Gideon Yoffe, Jacques Pienaar, Ioanna Kyriakou, Dimitris Emfietzoglou, Sébastien Incerti, Hoang Tran, Yohai Kaspi

Energetic particles continuously process water ice across astrophysical and planetary environments, from interstellar clouds and comets to icy planetary surfaces. Interpreting the resulting observables requires a physically grounded description of the underlying interactions, both to identify radiation-driven signatures and to distinguish them from superimposed chemical, thermal, and microphysical effects. We present Geant4-IcyMoons, an extension of Geant4-DNA developed for irradiated water ice and, ultimately, for materials embedded within it. In this study, we model the elastic and inelastic interactions of electrons with amorphous and hexagonal ice. For the first time, this enables a transport-ready Monte Carlo simulation of electron irradiation in water ice, linking incident-particle environments to the evolution of icy surfaces.

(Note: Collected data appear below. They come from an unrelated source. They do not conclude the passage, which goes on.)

Lemma prefix_cons_ne (c x : ascii) (p r : string) :
  c ≠ x → String.prefix (String c p) (String x r) = false.
Proof. intros Hne. simpl. by destruct (ascii_dec c x). Qed.

Lemma take_strftime_txt (d : date) :
  Str.take 7 (strftime d +:+ ".txt") = year_month_of d.
Proof. reflexivity. Qed.

Lemma year_month_of_length (d : date) : String.length (year_month_of d) = 7%nat.
Proof. reflexivity. Qed.

Lemma pretty_N_go_first (x : N) (s : string) :
  (0 < x)%N →
  ∃ c r, pretty_N_go x s = String c r ∧ Str.is_digit c = true ∧ c ≠ "0"%char.
Proof.
  revert s. induction (N.lt_wf_0 x) as [x _ IH]; intros s Hx.
  rewrite pretty_N_go_step by done.
  assert (x < 10 ∨ 10 <= x)%N as [Hlt | Hge] by lia.
  - rewrite N.div_small, pretty_N_go_0, N.mod_small by done.
    eexists _, _. split; [done |]. split; [apply pretty_N_char_digit |].
    assert (x = 1 ∨ x = 2 ∨ x = 3 ∨ x = 4 ∨ x = 5 ∨ x = 6 ∨ x = 7 ∨ x = 8 ∨
            x = 9)%N as Hc by lia.
    repeat (destruct Hc as [-> | Hc]; [done |]). by subst.
  - apply IH; [by apply N.div_lt |]. apply N.div_str_pos. lia.
Qed.

(** The decimal text of a number that is not negative starts with a digit,
    and with a zero only for zero. *)
Lemma str_of_int_first (n : Z) :
  0 <= n →
  ∃ c r, str_of_int n = String c r ∧ Str.is_digit c = true ∧
         (c = "0"%char → n = 0).
Proof.
  intros Hn. destruct n as [| p | p]; [by eexists _, _ | | lia].
  unfold str_of_int, pretty, pretty_Z, pretty, pretty_positive, pretty, pretty_N.
  rewrite decide_False by done.
  destruct (pretty_N_go_first (N.pos p) EmptyString) as (c & r & -> & Hc & Hne);
    [lia |].
  by exists c, r.
Qed.

Lemma fmt02_inj (n n' : Z) : 0 <= n → 0 <= n' → fmt02 n = fmt02 n' → n = n'.
Proof.
  intros Hn Hn'. unfold fmt02.
  destruct ((0 <=? n) && (n <? 10)) eqn:E, ((0 <=? n') && (n' <? 10)) eqn:E'.
  - rewrite !append_cons. intros [= H]. by apply (inj pretty).
  - assert (n = 0 ∨ n = 1 ∨ n = 2 ∨ n = 3 ∨ n = 4 ∨ n = 5 ∨ n = 6 ∨ n = 7 ∨
            n = 8 ∨ n = 9) as Hc by lia.
    destruct (str_of_int_first n' Hn') as (c & r & Hs & _ & H0).
    unfold str_of_int in Hs. rewrite Hs, append_cons. intros [= <- _].
    rewrite H0 in E' by done. done.
  - destruct (str_of_int_first n Hn) as (c & r & Hs & _ & H0).
    unfold str_of_int in Hs. rewrite Hs, append_cons. intros [= -> _].
    rewrite H0 in E by done. done.
  - apply (inj pretty).
Qed.

(** X1: the cache file name [get_page_block_date] builds determines the
    request: two day pages whose numbers are not negative have the same
    file name only if region, station, year, month and day are all the
    same, so no two day pages share a cache file. *)
Theorem block_date_filename_inj (p b y m d p' b' y' m' d' : Z) :
  0 <= p → 0 <= b → 0 <= y → 0 <= m → 0 <= d →
  0 <= p' → 0 <= b' → 0 <= y' → 0 <= m' → 0 <= d' →
  block_date_filename p b y m d = block_date_filename p' b' y' m' d' →
  p = p' ∧ b = b' ∧ y = y' ∧ m = m' ∧ d = d'.
Proof.
  intros Hp Hb Hy Hm Hd Hp' Hb' Hy' Hm' Hd'.
  unfold block_date_filename. intros H.
  apply (append_sep_inj "_") in H as [H1 H];
    [| by apply no_char_digits ..].
  apply (append_sep_inj "_") in H as [H2 H];
    [| by apply no_char_digits ..].
  apply (append_sep_inj "-") in H as [H3 H];
    [| by apply no_char_digits ..].
  apply (append_sep_inj "-") in H as [H4 H];
    [| by apply no_char_fmt02 ..].
  apply (append_sep_inj ".") in H as [H5 _];
    [| by apply no_char_fmt02 ..].
  unfold str_of_int in *.
  apply (inj pretty) in H1, H2, H3.
  apply fmt02_inj in H4, H5; done.
Qed.

Lemma block_date_filename_inj_witness :
  block_date_filename 44 47662 2024 1 1 = block_date_filename 44 47662 2024 1 1 ∧
  44 = 44 ∧ 47662 = 47662 ∧ 2024 = 2024 ∧ 1 = 1 ∧ 1 = 1.
Proof.
  split; [reflexivity |].
  apply (block_date_filename_inj 44 47662 2024 1 1 44 47662 2024 1 1);
    first [lia | reflexivity].
Defined.

Lemma is_target_block_date (ym : string) (p b : Z) (d : date) :
  0 <= p → 0 <= b → valid_date d = true → 1000 <= year d →
  is_target ym (block_date_filename p b (year d) (month d) (day d))
  = String.prefix ym (strftime d +:+ ".txt").
Proof.
  intros Hp Hb Hd Hy.
  pose proof Hd as Hd'. apply valid_date_spec in Hd' as (? & ? & ?).
  unfold is_target. rewrite split_block_date_filename by lia.
  by rewrite date_part_calendar.
Qed.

We apply this framework to Jupiter's moon Europa as a representative case of electron bombardment of an icy surface. We show that, on the trailing hemisphere, the stronger low-energy electron bombardment confines much of the deposited energy to the upper $\lesssim 0.1$~cm, whereas on the leading hemisphere, the more energetic incident population drives deposition patterns to depths of tens of centimeters. This may contribute to the observed lens-like enrichment of radiolysis products centered on the equator of the trailing hemisphere. This work lays the foundation for treatments of ion irradiation and radiation chemistry in water ice and embedded materials.